Clopidogrel inhibits platelet activation and aggregation by blocking the P2Y12 receptor. Dual antiplatelet medication with aspirin and clopidogrel is currently recommended a strategy for patients undergoing percutaneous coronary intervention (PCI) with stent implantation. However, emerging non-responsiveness to clopidogrel often results in fatal stent thrombosis. Previous findings suggest that the CYP2C19*2 polymorphism is associated with non-responsiveness to clopidogrel and the CYP2C19*17 polymorphism enhances the antiplatelet activity of clopidogrel. We, therefore, aimed to analyze the haplotypes of these polymorphisms in clopidogrel non-responsiveness. Antiplatelet activity of clopidogrel was measured by the VerifyNow P2Y12 assay in blood samples collected from patients that took a standard dose of clopidogrel (75 mg/day) for at least 7 days. This assay containing fibrinogen-coated beads measures adenosine diphosphate-induced aggregation as an increase in light and reports the reactivity as P2Y12 reaction units (PRU). The cut-off of 208 PRU was used to assess responder and non-responder status. 243 responder and 104 non-responder patients underwent PCI with stent implantation are included in our study. The CYP2C19*2 (c.681G>A) and CYP2C19*17 (c.-806C>T) polymorphisms are genotyped using the Sequenom MassARRAY system. The genotype frequencies for each polymorphism were in good agreement with the predicted Hardy-Weinberg equilibrium values.
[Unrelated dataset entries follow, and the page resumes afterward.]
(** * Trading engine: risk gate, sentiment strategy and order registry

    A shallow embedding of the execution core of the trading tool
    (src/trading/risk-manager.js, src/trading/strategy-base.js,
    src/trading/strategies/news-based-strategy.js and
    src/trading/trading-engine.js) and the properties its specification
    states about it.

    JavaScript numbers are IEEE-754 binary64 values: they are modelled by
    Rocq's primitive floats, so every comparison and product below is
    the one the interpreter computes (NaN and signed zeros included).
    Clock readings are integers (milliseconds since the epoch). *)

From Stdlib Require Import ZArith List String Bool PrimFloat Uint63.
From stdpp Require Import base strings gmap.
Import ListNotations.

Set Warnings "-inexact-float".
Local Open Scope string_scope.
Local Open Scope list_scope.

(** ** JavaScript numbers *)

Module Num.

Definition num := float.

(** [a > b], [a >= b], [a <= b], [a < b] and [a === b] on numbers. *)
Definition gt (a b : num) : bool := PrimFloat.ltb b a.
Definition ge (a b : num) : bool := PrimFloat.leb b a.
Definition le (a b : num) : bool := PrimFloat.leb a b.
Definition lt (a b : num) : bool := PrimFloat.ltb a b.
Definition seq (a b : num) : bool := PrimFloat.eqb a b.

(** Truthiness of a number: everything but [0], [-0] and [NaN]. *)
Definition truthy (a : num) : bool :=
  negb (PrimFloat.eqb a 0%float || PrimFloat.is_nan a).

(** [x || d] where [x] is a possibly absent numeric property. *)
Definition or_default (x : option num) (d : num) : num :=
  match x with
  | Some v => if truthy v then v else d
  | None => d
  end.

(** [-a] *)
Definition neg (a : num) : num := PrimFloat.opp a.

(** The length of an array as a number. *)
Definition of_nat (n : nat) : num :=
  PrimFloat.of_uint63 (Uint63.of_Z (Z.of_nat n)).

End Num.
Export Num(num).

(** Truthiness of a string: the empty string is falsy. *)
Definition truthy_str (s : string) : bool := negb (String.eqb s "").

(** [s || d] on strings. *)
Definition or_str (s d : string) : string := if truthy_str s then s else d.

(** [{ key: given.key || dflt, ...given }]: the spread writes a present key
    back as it was given, so the default only fills an absent one. *)
Definition spread_default {A} (given : option A) (dflt : A) : A :=
  match given with Some v => v | None => dflt end.

(** ** Insertion-ordered maps

    A JavaScript [Map] (and the own string keys of a plain object) iterates
    in insertion order; [set] on a present key replaces the value where it
    stands, on a fresh key it appends. *)

Module JsMap.

Definition t (V : Type) := list (string * V).

Definition empty {V} : t V := [].

Fixpoint get {V} (k : string) (m : t V) : option V :=
  match m with
  | [] => None
  | (k', v) :: m' => if String.eqb k' k then Some v else get k m'
  end.

Definition has {V} (k : string) (m : t V) : bool :=
  match get k m with Some _ => true | None => false end.

Fixpoint set {V} (k : string) (v : V) (m : t V) : t V :=
  match m with
  | [] => [(k, v)]
  | (k', v') :: m' =>
      if String.eqb k' k then (k, v) :: m' else (k', v') :: set k v m'
  end.

Definition delete {V} (k : string) (m : t V) : t V :=
  filter (fun kv => negb (String.eqb (fst kv) k)) m.

Definition keys {V} (m : t V) : list string := map fst m.
Definition values {V} (m : t V) : list V := map snd m.
Definition entries {V} (m : t V) : list (string * V) := m.

(** The representation invariant: a key stands once. *)
Definition wf {V} (m : t V) : Prop := NoDup (keys m).

End JsMap.

(** ** Data model *)

(** A broker-reported holding ([getPositions] of a broker adapter). *)
Record Position := mkPosition {
  pos_symbol : string;
  pos_qty : num;
  pos_marketValue : option num;
  pos_avgCost : num;
  pos_unrealizedPnl : num
}.

(** The order object handed to the risk gate and to [placeOrder]. *)
Record Order := mkOrder {
  ord_symbol : string;
  ord_qty : num;
  ord_side : string;
  ord_type : string;
  ord_limitPrice : option num;
  ord_stopPrice : option num;
  ord_timeInForce : option string
}.

(** The text of a signal's [reason] option, kept by its template and the
    values interpolated in it:
    - [BuyReason s b] is
      [`Positive sentiment (${s.toFixed(2)}) with high buzz (${b})`];
    - [SellReason code c] is [`${code} - P&L: ${(c * 100).toFixed(2)}%`];
    - [NoReason] is an absent option. *)
Inductive SignalReason :=
| BuyReason (sentiment buzz : num)
| SellReason (code : string) (priceChange : num)
| NoReason.

(** A trade intent ([createSignal] of the strategy base class). *)
Record Signal := mkSignal {
  sig_symbol : string;
  sig_action : string;
  sig_quantity : num;
  sig_orderType : string;
  sig_limitPrice : option num;
  sig_stopPrice : option num;
  sig_timeInForce : string;
  sig_strategyName : string;
  sig_timestamp : Z;
  sig_reason : SignalReason;
  sig_preferredBroker : option string
}.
Haplotype construction was analyzed using the SHEsis software which determines the most probable haplotypes based on allele frequencies. Haplotypes with a frequency of <0.03 were excluded. Only frequencies of the A-T haplotype were <0.03 in our study group. The comparison of the G-T haplotype frequencies between the responder and non-responder group did not reveal any significant difference. The A-C haplotype was significantly associated with non-responsiveness to clopidogrel (OR=2.855, 95%CI: 1.868-4.364, P<0.001). Conversely, the G-C haplotype was associated with responsiveness to clopidogrel (P=0.002). Our findings suggest that the A-C haplotype has a 2.8-fold increased risk and the G-C haplotype enhances the antiplatelet activity of clopidogrel. Checking the A-C and G-C haplotypes as a pharmacogenetics test for risk patients will make treatment effective. Thus, life-saving measures can be taken by specialists for the risk of lethal stent thrombosis or bleeding.